The Royal Bank of Scotland (RBS) in which, after a £20bn bail-out by Gordon Brown with Taxpayers money, the UK Governemnt is now the sigificant majority shareholder, is setting aside £1.79bn to pay discretionary bonuses to specific staff for the first six months of this year (2008).
What is causing even greater outrage is that these bonuses are to go to staff in the discredited Investment Banking Division – the one that caused a £5.9bn write-down, wiping out RBS’ profits for the same six-month period.
RBS had hoped that not giving Boardroom Directors a bonus this year would be a sleight-of-hand tactic, distracting attention from their real intent. Investment bankers below boardroom level ‘who continue to generate profits’ will still receive a pay bonus. Sorry. Was that really ‘continue to generate profits’? Alice in Wonderland doesn’t come close.

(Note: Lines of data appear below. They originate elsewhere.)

(** The [while True] loop of [gethostbyname_ex]. *)
Fixpoint gethostbyname_ex_loop (fuel : nat) (hostname : string) (family : Z)
  (st : state) : option (res hostent * state) :=
  match fuel with
  | O => None
  | S fuel' =>
      let ares := cares st in
      let attempt :=
        waiter <- new_waiter ;;
        result <- engine_call ares waiter (Qgethostbyname hostname family)
                    (fun t h => eng_gethostbyname E t h hostname family) ;;
        match h_addrs result with
        | [] => raise (herror (EAI_NONAME P) EAI_NONAME_MSG)
        | _ => ret result
        end in
      match attempt st with
      | (Raise (herror code msg), st') =>
          if same_handle ares (cares st') then
            if code =? 1 then
              Some (Raise (new_gaierror (EAI_NONAME P) EAI_NONAME_MSG), st')
            else Some (Raise (herror code msg), st')
          else gethostbyname_ex_loop fuel' hostname family st'
      | (r, st') => Some (r, st')
      end
  end.

Definition gethostbyname_ex (fuel : nat) (hostname : pyval) (family : option Z)
  (st : state) : option (res hostent * state) :=
  let family := match family with Some f => f | None => AF_INET end in
  match _hostname_to_bytes hostname with
  | Raise e => Some (Raise e, st)
  | Ok hostname =>
      if mem hostname _LOCAL_AND_BROADCAST_HOSTNAMES then
        Some (native_gethostbyname_ex hostname, st)
      else gethostbyname_ex_loop fuel hostname family st
  end.

Definition gethostbyname (fuel : nat) (hostname : pyval) (family : option Z)
  (st : state) : option (res string * state) :=
  let family := match family with Some f => f | None => AF_INET end in
  match _resolve_special hostname family with
  | Raise e => Some (Raise e, st)
  | Ok hostname =>
      match gethostbyname_ex fuel hostname (Some family) st with
      | None => None
      | Some (Raise e, st') => Some (Raise e, st')
      | Some (Ok result, st') =>
          match h_addrs result with
          | a :: _ => Some (Ok a, st')
          | [] => Some (Raise (IndexError "list index out of range"), st')
          end
      end
  end.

Vince Cable, Liberal Democrat Treasury spokesman has condemned the action. He got smartly to the heart of the matter, saying: ‘The government said they would attach strict conditions on bonuses and it is very clear they are doing nothing of the kind. The banks are just making complete monkeys of them’.
An RBS source told The Daily Telegraph that the bonuses are likely to continue after the taxpayer-funded bail out. He said: ‘If the government does end up becoming a shareholder, RBS is still a listed entity. It remains the board’s responsibility to ensure it is run commercially’.
The same source told The Telegraph: ‘You cannot just not pay them bonuses, they will just go elsewhere’. This begs two questions. Why would you want staff whose misjudgments had brought the bank to its knees? And where else, just now, would they go? Their CVs are hardly sparkling.
The Guardian reports that, despite the continuing financial turmoil and widespread criticism of the bonus culture in the City, the bank is understood to believe the payments are defensible. As Mandy Rice-Davies famously said during the Profumo trial, ‘They would, wouldn’t they’?
This blatant disregarding of the ‘conditions’ Gordon Brown set down at the time of the bail out is another indication of how little authority he actually has over the financial system; how far he is unclear about what he is doing; and how little value can be given to his reassurances to the public.
When there was widespread anger at the amount of money being poured into irresponsible banks who had brought about their own – and almost Britain’s – collapse, Gordon Brown assured the taypayer that there were stringent conditions attached to the bail-out. He said:
- there would be a curb on Bank executive’s pay and perks
- the taxpayer’s preference stake in full or part-nationalised banks would be paid before shareholders were paid their dividends
- banks would be required to maintain their lending to small businesses and households at the same rates as in 2007
Within no time at all, Lloyd’s had said that it had no intention of cutting back on executive pay. What was the Government’s response – as we reported at the time? There could be some flexibility. One skittle down on the first bowl.
Next, Lloyd’s also announced that they would be paying shareholder dividends very much sooner than the period signed up to at the bail-out. Governemnt response? None. Another skittle gone.
Then the national media spent a week focusing on the seize up of lending to small businesses and householders. Not only was the rate of lending very different from that of 2007 but the rates for what lending was offered rose steeply. This was a big condition of the bailout It was designed to protect the economy’s foundation of small businesses from sharp decline. It was also designed to shelter the individual household from the worst of the credit crunch, facing potential negative equity and repossession
As yet there has been no action by the Government to free up this crucial area of credit. Game over.
This sits badly against the defiance of the RBS in paying £1.79bn in bonuses for no more than the first six months of this year and for generating a £5.9bn write-down wiping out the banks profits for the period.
The Government, on the evidence, is all talk and no action, impotent in the face of the banks’ open determination to carry on as before.
Set this beside the sheer volume pf panic borrowing to which the Government has committed the UK and buckle down for a long recession and a slow road to recovery. The debt burden is now seriously heavy and cannot but slow progress, when it comes, to a long haul uphill.